Nos dice nuestra Secretaria de Estado de Digitalización e Inteligencia Artificial que “Se puede concluir que la ‘app’ ve más que nosotros, es más rápida y tiene más memoria y bien usado, tiene más inteligencia, añado. Ahora falta que tomen nota y actúen en consecuencia.

 

Sin rastreo digital, estamos como en la edad Media.

Nos están bombardeando con la digitalización…. Pues que tomen nota, y empiecen digitalizando, en condiciones, el rastreo de los contactos de los contagiados, lo que pasa por poner al frente a alguien que sepa lo que se lleva entre manos y que no sea un burócrata indigente digital; es decir, que conozca el potencial de lo digital y sepa materializarlo.
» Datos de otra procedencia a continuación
(* ===== verification/Replies.v ===== *)
(** * What the handlers do: proofs about Endpoints.v

    The course of a handler's thread, alone, from the state it starts in: which
    response it starts to write, or how it fails.  Log output aside, nothing else
    changes but what the theorems name. *)

From S2P Require Import Prelude Ptree JsonRead.
From S2P Require Import Logging Futures SourceKitD Offset SourceKit Requests Completer HttpMessage Endpoints.

Local Open Scope Z_scope.

(** ** The course of a thread while the process lives *)

Inductive thread_step {A} : thread App A * App → thread App A * App → Prop :=
| ThreadStep t t' a a' :
    ended a = None → tstep t a = Some (t', a') → thread_step (t, a) (t', a').

(** The thread gets to a point where [Q] holds of what is left of it and of the
    state. *)
Definition goes (t : thread App unit) (a : App) (Q : thread App unit → App → Prop) : Prop :=
  ∃ t' a', star thread_step (t, a) (t', a') ∧ Q t' a'.

Definition logged (ls : console) (a : App) : App :=
  set_world (set_console (console_of (world a) ++ ls) (world a)) a.

(** The write of [res] has been started for [sid]; the response is still alive. *)
Definition writing (sid : nat) (res : response) (close : bool) (a : App) : App :=
  set_ops (ops a ++ [(sid, OpWrite (next_message a) close false)])
    (set_messages (<[next_message a := res]> (messages a)) (S (next_message a)) a).
(** What [session_write] has left to do then: its parameter is destroyed. *)
Definition destroy_message (m : nat) : thread App unit :=
  modify (λ a, set_messages (delete m (messages a)) (next_message a) a).

(** The reply's bytes. *)
Definition reply (version : string) (status : Z) (reason body : string) : string :=
  version +:+ " " +:+ to_dec status +:+ " " +:+ reason +:+ CRLF +:+
  "Server: SSVIM" +:+ CRLF +:+ "Content-Type: application/json" +:+ CRLF +:+
  "Content-Length: " +:+ to_dec (content_length body) +:+ CRLF +:+ CRLF +:+ body.

(** From the state [a] on, the thread comes to write [bytes] to the session's
    peer, the connection being kept open, and then only destroys the message. *)
Definition answering (sid : nat) (bytes : string) (a : App)
    (t' : thread App unit) (a' : App) : Prop :=
  ∃ ls res, write_response res = Ok ([bytes], false) ∧
    a' = writing sid res false (logged ls a) ∧ t' = destroy_message (next_message a).

(** ** Lemmas *)

Lemma goes_here t a (Q : thread App unit → App → Prop) : Q t a → goes t a Q.
Proof. intros HQ. exists t, a. split; [apply star_refl|done]. Qed.
Lemma goes_star t a t' a' Q : star thread_step (t, a) (t', a') → goes t' a' Q → goes t a Q.
Proof.
  intros Hs (t2 & a2 & H2 & HQ). exists t2, a2. split; [by eapply star_trans|done].
Qed.
Lemma goes_mono t a (Q R : thread App unit → App → Prop) :
  goes t a Q → (∀ t' a', Q t' a' → R t' a') → goes t a R.
Proof. intros (t' & a' & Hs & HQ) HR. exists t', a'. auto. Qed.

Lemma goes_atomic {A} (f : App → A * App) k a Q :
  ended a = None → goes (k (f a).1) (f a).2 Q → goes (atomic f ≫= k) a Q.
Proof.
  intros He. apply goes_star, star_one. constructor; [done|]. cbn. by destruct (f a).
Qed.
Lemma goes_modify g k a Q :
  ended a = None → goes (k tt) (g a) Q → goes (modify g ≫= k) a Q.
Proof. intros He. exact (goes_atomic (λ a, (tt, g a)) k a Q He). Qed.
Lemma goes_last g a (Q : thread App unit → App → Prop) :
  ended a = None → Q (TRet tt) (g a) → goes (modify g) a Q.
Proof.
  intros He HQ. apply (goes_star _ _ (TRet tt) (g a)); [|by apply goes_here].
  by apply star_one, ThreadStep.
Qed.

Lemma steps_bind {A} (t t' : thread App A) (k : A → thread App unit) a a' :
  star thread_step (t, a) (t', a') → star thread_step (t ≫= k, a) (t' ≫= k, a').
Proof.
  intros Hs. remember (t, a) as x eqn:Ex. remember (t', a') as y eqn:Ey.
  revert t a Ex. induction Hs as [x|x z y Hx Hs IH]; intros t a ->; [simplify_eq; apply star_refl|].
  destruct z as [t1 a1]. eapply star_step; [|by apply IH].
  inversion Hx as [? ? ? ? He Ht]; subst. constructor; [done|].
  destruct t as [u|f|m|r k']; cbn in Ht |- *; [done|done| |].
  - destruct (m a). by simplify_eq.
  - destruct (r a) as [[v|f]|]; [..|done]; cbn in *; by simplify_eq.
Qed.

(** A component's thread that ends: what is left of it. *)
Definition left_of {A} (r : result A) : option (thread App A) :=
  match r with
  | Finished x => Some (TRet x) | Failed f => Some (TFail f) | Blocked => None
  end.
Si creen que pido mucho, hay que decir que el esfuerzo de desarrollo necesario para hacerlo es ridículo. Un millón de Euros, da para hacer auténticas maravillas digitales para luchar contra el coronavirus, mucho más de lo que la Administración Pública, pueda imaginar. Sólo necesitamos que la inoperativa mentalidad burocrática se convierta en mentalidad digital, algo que, por desgracia, lo veo muy lejano. Esas mentes burocráticas entienden mejor cerrar negocios, confinar y destrozar la economía. Sus mentes no están preparadas para hacer un uso racional de lo digital, por eso empresas como Apple, Amazon o Google, entre otras, se han convertido en monstruos tecnológicos, cuando empezaron en un taller. Las mentes adversas a la realidad digital, se lo ponen muy fácil. Mientras tanto, la torpeza digital de nuestros políticos nos sale muy, pero que muy cara y sin perspectivas de mejora. Eso sí, en propaganda digital no reparan en gastos y se les llena la boca, como si supieran de qué están hablando. 

Parece claro:

La incapacidad digital de la Administración Pública, limita severamente la lucha eficaz contra el contagio del COVID-19.

Esa incapacidad nos cuesta mucho dinero, salud y muertes.